Alguns exemplos das técnicas utilizadas pelos assassinos acima descritas:

6- Como técnica de MASCARAR UM ASSASSINATO COM OUTRO, podemos citar Depois do Funeral (1953) e A Casa Torta (1949), onde ocorrem tentativas de assassinato para poder desviar a atenção do verdadeiro crime.

Há ainda Cartas na Mesa (1936), onde o assassino encontra a vítima dormindo, mente para a criada que ela foi morta e depois a mata de verdade.
Em Depois do Funeral (1953), todos suspeitam de uma morte natural depois que alguém intencionalmente sugere que tenha sido um assassinato.
Em Gato Entre os Pombos (1959), apenas 2 das 3 mortes foram executadas pelo assassino.
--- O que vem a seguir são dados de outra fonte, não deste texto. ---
Lemma itoa_tail_zero result (bufsize : nat) :
  (2 <= bufsize)%nat -> (bufsize <= length result)%nat ->
  exists r', itoa_tail result bufsize 0 0 = Ok r' /\ length r' = length result /\
    drop bufsize r' = drop bufsize result /\ cstring r' [48].
Proof.
  intros H2 Hb. unfold itoa_tail. rewrite buf_set_ok, bind_ok by lia.
  replace (Z.to_nat (bufsize - 1)) with (bufsize - 1)%nat by lia. cbn [itoa_digits].
  change (0 =? 0) with true. cbn [negb andb]. rewrite bind_ok. change (0 =? 0) with true. cbn [negb].
  rewrite (buf_get_ok _ _ 0), bind_ok; [|lia|].
  2: { replace (Z.to_nat (bufsize - 1)) with (bufsize - 1)%nat by lia.
       apply list_lookup_insert_eq. lia. }
  change (0 =? 0) with true. cbn match.
  rewrite buf_set_ok, bind_ok, buf_set_ok by (rewrite ?length_insert; lia).
  change (Z.to_nat 0) with 0%nat. change (Z.to_nat (0 + 1)) with 1%nat.
  eexists. split; [done|]. rewrite !length_insert, !drop_insert_lt by lia. split; [done|].
  split; [done|]. split; [by repeat constructor|].
  destruct result as [|x [|y result]]; [simpl in Hb; lia | simpl in Hb; lia |].
  destruct (bufsize - 1)%nat as [|[|k]] eqn:E; [lia | |]; by eexists.
Qed.
(* ===== verification/Alloc.v ===== *)
(** * What an allocator of fixed-size elements promises its clients

    The interface between memp.c and the modules that take their structs from
    a pool (timeouts.c, pbuf.c). A client only sees the set of the elements it
    holds; Memp.v shows that the pools implement it. *)

From S2P Require Import Prelude.

(** ** Definitions *)

Class PoolAlloc (P : Type) : Type :=
  { pool_malloc : P -> res (P * option Z);
    pool_free : P -> Z -> res P;
    pool_capacity : nat;
    pool_holds : P -> gset Z -> Prop;
    pool_malloc_spec : forall p U, pool_holds p U ->
      exists p' r, pool_malloc p = Ok (p', r) /\
        match r with
        | None => size U = pool_capacity /\ pool_holds p' U
        | Some x => x ∉ U /\ x <> 0 /\ pool_holds p' ({[x]} ∪ U)
        end;
    pool_free_spec : forall p U x, pool_holds p U -> x ∈ U ->
      exists p', pool_free p x = Ok p' /\ pool_holds p' (U ∖ {[x]});
    pool_aligned : forall p U x, pool_holds p U -> x ∈ U -> x mod 4 = 0;
    pool_bound : forall p U, pool_holds p U -> (size U <= pool_capacity)%nat }.

(** ** Lemmas *)

(** Below the capacity an allocation succeeds. *)
Lemma pool_malloc_some `{PoolAlloc P} p U :
  pool_holds p U -> (size U < pool_capacity)%nat ->
  exists p' x, pool_malloc p = Ok (p', Some x) /\ x ∉ U /\ x <> 0 /\ pool_holds p' ({[x]} ∪ U).
Proof.
  intros Hp Hs. destruct (pool_malloc_spec p U Hp) as (p' & [x|] & E & Hr).
  - exists p', x. tauto.
  - lia.
Qed.

(** Allocation fails exactly when the pool is used up. *)
Lemma pool_malloc_none `{PoolAlloc P} p U p' :
  pool_holds p U -> pool_malloc p = Ok (p', None) -> size U = pool_capacity /\ pool_holds p' U.
Proof.
  intros Hp E. destruct (pool_malloc_spec p U Hp) as (q & r & E' & Hr).
  rewrite E in E'. by injection E' as <- <-.
Qed.

(** An element taken and given back leaves the set as it was. *)
Lemma pool_malloc_free `{PoolAlloc P} p U p1 x :
  pool_holds p U -> pool_malloc p = Ok (p1, Some x) ->
  exists p2, pool_free p1 x = Ok p2 /\ pool_holds p2 U.
Proof.
  intros Hp E. destruct (pool_malloc_spec p U Hp) as (q & r & E' & Hr).
  rewrite E in E'. injection E' as <- <-. destruct Hr as (Hx & _ & Hq).
  destruct (pool_free_spec p1 _ x Hq) as (p2 & E2 & H2); [set_solver|].
  exists p2. split; [done|]. replace U with (({[x]} ∪ U) ∖ {[x]}) by set_solver. done.
Qed.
7- Como técnica da MANIPULAÇÃO, podemos observar Cem Gramas de Centeio (1953), no qual uma criada tola é manipulada pelo verdadeiro assassino a envenenar seu patrão colocando em sua geleia o que ela pensou ser um remédio.
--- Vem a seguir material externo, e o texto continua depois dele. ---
(* ===== verification/Mem.v ===== *)
(** * The lwIP heap: src/src/lwip/core/mem.c

    First-fit allocation in a heap of MEM_SIZE bytes whose blocks start with a
    [struct mem] and are doubly linked by offsets. Pointers are offsets from
    [ram]; [cells] is the memory at the places where a [struct mem] has been
    written. The client's data are not part of the model. *)

From S2P Require Import Prelude Memp.

(** ** Definitions *)

Definition MEM_SIZE : Z := 16000.
Definition MIN_SIZE : Z := 12.
Definition LWIP_MEM_ALIGN_SIZE (size : Z) : Z :=
  u32 (Z.land (u32 (size + MEM_ALIGNMENT - 1)) (Z.lnot (MEM_ALIGNMENT - 1))).
Definition MIN_SIZE_ALIGNED : Z := 12.
Definition SIZEOF_STRUCT_MEM : Z := 8.
Definition MEM_SIZE_ALIGNED : Z := 16000.

Record mem : Type := Mem { next : Z; prev : Z; used : Z }.

Record heap : Type := Heap { cells : gmap Z mem; lfree : Z; mstats : stats_mem }.

(** [ram_end] and [ptr_to_mem]. *)
Definition ram_end : Z := MEM_SIZE_ALIGNED.
Definition ptr_to_mem (h : heap) (ptr : Z) : res mem := of_option BadPointer (cells h !! ptr).

Definition put (p : Z) (m : mem) (h : heap) : heap := Heap (<[p := m]> (cells h)) (lfree h) (mstats h).
Definition set_lfree (p : Z) (h : heap) : heap := Heap (cells h) p (mstats h).
Definition set_mstats (s : stats_mem) (h : heap) : heap := Heap (cells h) (lfree h) s.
8- Como técnica do BLEFE, temos O Misterioso Caso de Styles, (1920), onde o aparente assassino – o marido da vítima – que se comporta de modo estranho, se recusa a se defender e tenta se incriminar com falsas provas.
Em Morte na Rua Hickory, (1955), tantas são as pistas contra o assassino que parece que ele está sendo vítima de um esquema para incliminá-lo injustamente.
Em A Morte de Lord Edgware, (1933), a assassina anuncia abertamente para o mordomo que cometerá o assassinato, mas engendra um álibi no dia em que o crime ocorre para se livrar das suspeitas.
Em O Ninho da Vespa (1935), o assassino sabe que morrerá de uma doença terminal e arquiteta um plano para cometer suicídio e depois que sua morte seja atribuída a outra pessoa.
Em Marco Zero (1944), o assassino psicopata falsifica provas para parecer que ele cometeu um assassinato brutal, mas como parte de um elaborado plano para atribuir a sua ex esposa a culpa por outro assassinato.
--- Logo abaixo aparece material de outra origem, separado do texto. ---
(* ===== verification/Pbuf.v ===== *)
(** * Packet buffers: src/src/lwip/core/pbuf.c

    The store holds the pbufs in use by pointer and the memory areas that hold
    payload. A payload pointer is an area and an offset into it. The area of a
    PBUF_RAM or PBUF_POOL pbuf is the memory behind its struct, so its name is
    the pbuf's pointer; a PBUF_REF or PBUF_ROM pbuf points into an area of the
    client. Reads and writes outside of an area are faults, as is the use of a
    pbuf that has been freed. *)

From S2P Require Import Prelude Alloc Memp Mem Strings.

(** ** Definitions *)

(** Pointers, by the region they point into. *)
Inductive ptr : Type :=
  | PoolPtr (a : Z)      (* an element of MEMP_PBUF_POOL *)
  | MempPtr (a : Z)      (* an element of MEMP_PBUF *)
  | HeapPtr (a : Z)      (* a block of the heap *)
  | CustomPtr (a : Z)    (* a struct pbuf_custom *)
  | ExtPtr (a : Z).      (* a client's memory *)

#[export] Instance ptr_eq_dec : EqDecision ptr.
Proof. solve_decision. Defined.
#[export] Instance ptr_countable : Countable ptr.
Proof.
  apply (inj_countable'
    (fun p => match p with PoolPtr a => (0, a) | MempPtr a => (1, a) | HeapPtr a => (2, a)
                         | CustomPtr a => (3, a) | ExtPtr a => (4, a) end)
    (fun '(t, a) => if t =? 0 then PoolPtr a else if t =? 1 then MempPtr a else if t =? 2 then HeapPtr a
                    else if t =? 3 then CustomPtr a else ExtPtr a)).
  by intros [].
Defined.

(** The address part, for the alignment arithmetic. *)
Definition addr (p : ptr) : Z :=
  match p with PoolPtr a | MempPtr a | HeapPtr a | CustomPtr a | ExtPtr a => a end.

Definition LWIP_PBUF_REF_T (z : Z) : Z := u8 z.

Record pbuf : Type := Pbuf
  { next : option ptr;
    payload : option (ptr * Z);
    tot_len : Z;
    len : Z;
    type_internal : Z;
    flags : Z;
    ref : Z;
    if_idx : Z }.

Definition SIZEOF_STRUCT_PBUF : Z := 16.
Definition PBUF_POOL_BUFSIZE_ALIGNED : Z := 512.
Definition PBUF_TYPE_FLAG_STRUCT_DATA_CONTIGUOUS : Z := 0x80.
Definition PBUF_TYPE_FLAG_DATA_VOLATILE : Z := 0x40.
Definition PBUF_TYPE_ALLOC_SRC_MASK : Z := 0x0F.
Definition PBUF_TYPE_ALLOC_SRC_MASK_STD_HEAP : Z := 0x00.
Definition PBUF_TYPE_ALLOC_SRC_MASK_STD_MEMP_PBUF : Z := 0x01.
Definition PBUF_TYPE_ALLOC_SRC_MASK_STD_MEMP_PBUF_POOL : Z := 0x02.
Definition PBUF_FLAG_IS_CUSTOM : Z := 0x02.
Definition NETIF_NO_INDEX : Z := 0.

Inductive pbuf_type : Type := PBUF_RAM | PBUF_ROM | PBUF_REF | PBUF_POOL.
Definition pbuf_type_val (t : pbuf_type) : Z :=
  match t with PBUF_RAM => 0x280 | PBUF_ROM => 0x01 | PBUF_REF => 0x41 | PBUF_POOL => 0x182 end.

Definition ERR_OK : Z := 0.
Definition ERR_MEM : Z := -1.
Definition ERR_VAL : Z := -6.
Definition ERR_ARG : Z := -16.

Definition pbuf_get_allocsrc (p : pbuf) : Z := Z.land (type_internal p) PBUF_TYPE_ALLOC_SRC_MASK.
Definition pbuf_match_allocsrc (p : pbuf) (type : Z) : bool :=
  pbuf_get_allocsrc p =? Z.land type PBUF_TYPE_ALLOC_SRC_MASK.

(** Field assignments. *)
Definition with_next (v : option ptr) (p : pbuf) : pbuf :=
  Pbuf v (payload p) (tot_len p) (len p) (type_internal p) (flags p) (ref p) (if_idx p).
Definition with_payload (v : option (ptr * Z)) (p : pbuf) : pbuf :=
  Pbuf (next p) v (tot_len p) (len p) (type_internal p) (flags p) (ref p) (if_idx p).
Definition with_tot_len (v : Z) (p : pbuf) : pbuf :=
  Pbuf (next p) (payload p) v (len p) (type_internal p) (flags p) (ref p) (if_idx p).
Definition with_len (v : Z) (p : pbuf) : pbuf :=
  Pbuf (next p) (payload p) (tot_len p) v (type_internal p) (flags p) (ref p) (if_idx p).
Definition with_ref (v : Z) (p : pbuf) : pbuf :=
  Pbuf (next p) (payload p) (tot_len p) (len p) (type_internal p) (flags p) v (if_idx p).

Definition pbuf_init_alloced_pbuf (payload : option (ptr * Z)) (tot_len len : Z) (type : pbuf_type)
    (flags : Z) : pbuf :=
  Pbuf None payload tot_len len (u8 (pbuf_type_val type)) flags 1 NETIF_NO_INDEX.

(** The bytes [n] from a payload pointer on, and [MEMCPY] to it. *)
Definition area_read (ar : gmap ptr (list Z)) (pl : option (ptr * Z)) (off n : Z) : res (list Z) :=
  if n =? 0 then Ok [] else
  '(a, o) ← of_option BadPointer pl;
  b ← of_option BadPointer (ar !! a);
  if (0 <=? o + off) && (0 <=? n) && (o + off + n <=? length b)
  then Ok (take (Z.to_nat n) (drop (Z.to_nat (o + off)) b)) else Err OutOfBounds.

Definition area_write (ar : gmap ptr (list Z)) (pl : option (ptr * Z)) (off : Z) (src : list Z)
    : res (gmap ptr (list Z)) :=
  match src with
  | [] => Ok ar
  | _ =>
      '(a, o) ← of_option BadPointer pl;
      b ← of_option BadPointer (ar !! a);
      if (0 <=? o + off) && (o + off + length src <=? length b)
      then Ok (<[a := list_inserts (Z.to_nat (o + off)) src b]> ar) else Err OutOfBounds
  end.

(** The part of a caller's buffer from [i] on, and a copy into it. *)
Definition buf_slice (b : list Z) (i n : Z) : res (list Z) :=
  if (0 <=? i) && (0 <=? n) && (i + n <=? length b)
  then Ok (take (Z.to_nat n) (drop (Z.to_nat i) b)) else Err OutOfBounds.
Definition buf_copy (b : list Z) (i : Z) (src : list Z) : res (list Z) :=
  if (0 <=? i) && (i + length src <=? length b)
  then Ok (list_inserts (Z.to_nat i) src b) else Err OutOfBounds.

(** *** Functions that read a chain

    They take the pbufs and the areas; [fuel] bounds the walks along a chain,
    and one more than the number of pbufs in use is enough. *)

Section Read.
Variable ps : gmap ptr pbuf.
Variable ar : gmap ptr (list Z).

Definition deref (p : ptr) : res pbuf := of_option BadPointer (ps !! p).
Definition chain_fuel : nat := S (size ps).

Fixpoint clen_loop (fuel : nat) (p : option ptr) (len : Z) : res Z :=
  match p with
  | None => Ok len
  | Some p =>
      match fuel with
      | O => Err OutOfFuel
      | S fuel' => q ← deref p; clen_loop fuel' (next q) (u16 (len + 1))
      end
  end.
Definition pbuf_clen (p : option ptr) : res Z := clen_loop chain_fuel p 0.

(** [for (p = buf; len != 0 && p != NULL; p = p->next)] *)
Fixpoint copy_partial_loop (fuel : nat) (p : option ptr) (dataptr : list Z)
    (len_ offset left copied_total : Z) : res (Z * list Z) :=
  match p with
  | None => Ok (copied_total, dataptr)
  | Some p =>
      if len_ =? 0 then Ok (copied_total, dataptr) else
      match fuel with
      | O => Err OutOfFuel
      | S fuel' =>
          q ← deref p;
          if negb (offset =? 0) && (len q <=? offset) then
            copy_partial_loop fuel' (next q) dataptr len_ (u16 (offset - len q)) left copied_total
          else
            let buf_copy_len := u16 (len q - offset) in
            let buf_copy_len := if len_ <? buf_copy_len then len_ else buf_copy_len in
            d ← area_read ar (payload q) offset buf_copy_len;
            dataptr ← buf_copy dataptr left d;
            copy_partial_loop fuel' (next q) dataptr (u16 (len_ - buf_copy_len)) 0
              (u16 (left + buf_copy_len)) (u16 (copied_total + buf_copy_len))
      end
  end.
9- Como técnica do assassino bom moço, temos O Assassinato de Roger Ackroyd (1926), no qual o assassino, Dr, Sheppard, era não apenas o narrador da estória como também havia se associado a Poirot nas investigações do crime.
Em A Morte de Lord Edgware, (1933), a assassina pede a Poirot que lhe ajude a conseguir um divórcio e arquiteta um esquema para parecer que ela não possui qualquer motivo para matá-lo.
Em A Casa do Penhasco (1932), o assassino, aparentemente por acaso, envolve Poirot na investigação do crime.

10- Como técnica do fiel protetor, A Mansão Hollow, (1946), onde Poirot chega à cena do crime a tempo de testemunhar uma mulher com uma arma nas mãos diante do corpo morto de seu marido, porém, diferentes testemunhas incriminam-se umas as outras na tentativa de livrar a mulher por quem nutriam especial simpatia.
Em Elefantes Nunca Esquecem (1972), a própria vítima pede ao assassino que troque de identidade com ela por uma questão de devoção familiar.
Em O Caso do Hotel Bertam (1965), Bess Sedgwick confessa que foi ela quem cometeu o assassinato e depois se suicida a fim de proteger sua própria filha, a verdadeira assassina.
Em A Maldição do Espelho (1962), Jason Rudd age sempre tentando proteger sua desequilibrada esposa Mariana, que havia matado várias pessoas.

11- A técnica da calúnia pode ser evidenciada em Os Crimes ABC (1936), onde o assassino envia cartas a Poirot antes dos crimes serem cometidos, coma intenção de lançar a culpa pelos crimes sobre uma pessoa inocente.